__EXERCISE REQUIREMENTS__: List all the lines in these records that hold "pose".

- Opening Delimiter -

(** Two normal decimals of equal value are equal. *)
Lemma normal_decimal_eq w1 f1 w2 f2 :
  string_forall is_digit w1 = true → str_truthy w1 = true → leading_normal w1 →
  string_forall is_digit w2 = true → str_truthy w2 = true → leading_normal w2 →
  string_forall is_digit f1 = true → f1 = EmptyString ∨ digits_val 0 f1 mod 10 ≠ 0 →
  string_forall is_digit f2 = true → f2 = EmptyString ∨ digits_val 0 f2 mod 10 ≠ 0 →
  (decimal_value w1 f1 == decimal_value w2 f2)%Q → w1 = w2 ∧ f1 = f2.
Proof.
  intros D1 T1 N1 D2 T2 N2 E1 M1 E2 M2 He%decimal_value_eq. rewrite !digits_val_app in He.
  destruct (digits_val_linear f1 (digits_val 0 w1) E1) as [L1 B1].
  destruct (digits_val_linear f2 (digits_val 0 w2) E2) as [L2 B2]. rewrite L1, L2 in He.
  set (n1 := String.length f1) in *. set (n2 := String.length f2) in *.
  pose proof (pow10_pos n1) as P1. pose proof (pow10_pos n2) as P2.
  assert (Hless : ∀ W1 W2 F1 F2 p1 p2, 0 <= F2 → F1 < p1 → 0 < p1 → 0 < p2 →
    (W1 * p1 + F1) * p2 = (W2 * p2 + F2) * p1 → W1 < W2 → False).
  { intros W1 W2 F1 F2 p1 p2 HF2 HF1 Hp1 Hp2 Heq Hlt.
    assert (0 <= (W2 - W1 - 1) * (p1 * p2)) by (apply Z.mul_nonneg_nonneg; nia).
    pose proof (Z.mul_nonneg_nonneg F2 p1 HF2 ltac:(lia)).
    pose proof (proj1 (Z.mul_lt_mono_pos_r p2 F1 p1 Hp2) HF1). nia. }
  assert (Hw : digits_val 0 w1 = digits_val 0 w2).
  { destruct (Z.lt_trichotomy (digits_val 0 w1) (digits_val 0 w2)) as [H|[H|H]]; [|done|]; exfalso.
    - eapply (Hless _ _ _ _ _ _ (proj1 B2) (proj2 B1) P1 P2 He H).
    - eapply (Hless _ _ _ _ _ _ (proj1 B1) (proj2 B2) P2 P1 (eq_sym He) H). }
  split; [by apply leading_normal_eq|]. rewrite Hw in He.
  assert (Hf : digits_val 0 f1 * 10 ^ Z.of_nat n2 = digits_val 0 f2 * 10 ^ Z.of_nat n1) by lia.
  assert (Hshift : ∀ n m x y, (n < m)%nat → x * 10 ^ Z.of_nat m = y * 10 ^ Z.of_nat n → y mod 10 = 0).
  { intros n m x y Hlt H. pose proof (pow10_pos n).
    replace (Z.of_nat m) with (Z.of_nat n + Z.succ (Z.of_nat (m - n - 1))) in H by lia.
    rewrite Z.pow_add_r, Z.pow_succ_r in H by lia.
    assert (y = x * 10 ^ Z.of_nat (m - n - 1) * 10) as -> by nia. apply Z_mod_mult. }
  assert (Hempty : ∀ m f, f = EmptyString ∨ digits_val 0 f mod 10 ≠ 0 → digits_val 0 f mod 10 = 0 →
    (m < String.length f)%nat → False).
  { intros m f [->|Hm] H0 Hlt; [cbn in Hlt; lia|done]. }
  destruct (Nat.lt_trichotomy n1 n2) as [Hlt|[Heq|Hlt]].
  - exfalso. apply (Hempty n1 f2 M2); [|done]. by eapply Hshift.
  - rewrite Heq in Hf. rewrite <- (last_digits_of_text f1 0 E1), <- (last_digits_of_text f2 0 E2) by lia.
    fold n1 n2. rewrite Heq. f_equal. nia.
  - exfalso. apply (Hempty n2 f1 M1); [|done]. symmetry in Hf. by eapply Hshift.
Qed.

Definition decimal_out (neg : bool) (w f : string) : string :=
  ((if neg then "-" else "") ++ w ++ (if str_truthy f then "." ++ f else ""))%string.

(** Sign, whole digits and fraction can be read off the text. *)
Lemma decimal_out_inj n1 w1 f1 n2 w2 f2 :
  string_forall is_digit w1 = true → str_truthy w1 = true →
  string_forall is_digit w2 = true → str_truthy w2 = true →
  decimal_out n1 w1 f1 = decimal_out n2 w2 f2 → n1 = n2 ∧ w1 = w2 ∧ f1 = f2.
Proof.
  intros D1 T1 D2 T2 H. unfold decimal_out in H.
  assert (Hn : n1 = n2).
  { destruct w1 as [|c1 r1], w2 as [|c2 r2]; try done. cbn [string_forall] in D1, D2.
    apply andb_true_iff in D1 as [D1 _], D2 as [D2 _].
    destruct n1, n2; try done; injection H as H _; subst; discriminate. }
  split; [done|]. subst n2.
  assert (Hr : (w1 ++ (if str_truthy f1 then "." ++ f1 else "") =
                w2 ++ (if str_truthy f2 then "." ++ f2 else ""))%string) by (destruct n1; [by injection H|done]).
  assert (Hs : ∀ w f, string_forall is_digit w = true →
    span_digits (w ++ (if str_truthy f then "." ++ f else ""))%string =
    (w, (if str_truthy f then "." ++ f else ""))%string).
  { intros w f Hw. apply span_digits_app; [done|]. by destruct f. }
  pose proof (Hs w1 f1 D1) as E1. rewrite Hr, (Hs w2 f2 D2) in E1. injection E1 as -> E1.
  split; [done|]. destruct f1, f2; try done. by injection E1 as -> ->.
Qed.

Lemma decimalText_plain s neg w f :
  plain_decimal (trim s) = Some (neg, w, f) →
  decimalText (Some (JStr s)) = Some (decimal_out neg (strip_leading_zeros w) (strip_trailing_zeros f)).
Proof. intros H. unfold decimalText. destruct s as [|c s]; [done|]. cbn [js_string]. by rewrite H. Qed.

(** The comparison of reviewed and requested amounts is the comparison of
    numbers.  Of two decimal texts, with any zeros in front, zeros at the end
    and white space around, [decimalText] makes the same text exactly when they
    have the same sign and denote the same number. *)
Theorem decimal_text_same_number a b na wa fa nb wb fb :
  plain_decimal (trim a) = Some (na, wa, fa) → plain_decimal (trim b) = Some (nb, wb, fb) →
  decimalText (Some (JStr a)) = decimalText (Some (JStr b)) ↔
  na = nb ∧ (decimal_value wa fa == decimal_value wb fb)%Q.
Proof.
  intros Ha Hb. rewrite (decimalText_plain _ _ _ _ Ha), (decimalText_plain _ _ _ _ Hb).
  apply plain_decimal_digits in Ha as (Dwa & Twa & Dfa), Hb as (Dwb & Twb & Dfb).
  destruct (strip_leading_digits wa Dwa Twa) as [Da Ta], (strip_leading_digits wb Dwb Twb) as [Db Tb].
  split.
  - intros [= H]. apply decimal_out_inj in H as (-> & Hw & Hf); try done. split; [done|].
    rewrite <- (normal_value wa fa), <- (normal_value wb fb), Hw, Hf by done. reflexivity.
  - intros [-> Hv]. rewrite <- (normal_value wa fa), <- (normal_value wb fb) in Hv by done.
    destruct (normal_decimal_eq (strip_leading_zeros wa) (strip_trailing_zeros fa)
      (strip_leading_zeros wb) (strip_trailing_zeros fb)) as [-> ->];
      auto using strip_leading_normal, strip_trailing_mod, strip_trailing_digits.
Qed.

- Closing Delimiter -

__ANSWER TO THIS PROBLEM__:
  pose proof (pow10_pos n1) as P1. pose proof (pow10_pos n2) as P2.
    pose proof (Z.mul_nonneg_nonneg F2 p1 HF2 ltac:(lia)).
    pose proof (proj1 (Z.mul_lt_mono_pos_r p2 F1 p1 Hp2) HF1). nia. }
  { intros n m x y Hlt H. pose proof (pow10_pos n).
  pose proof (Hs w1 f1 D1) as E1. rewrite Hr, (Hs w2 f2 D2) in E1. injection E1 as -> E1.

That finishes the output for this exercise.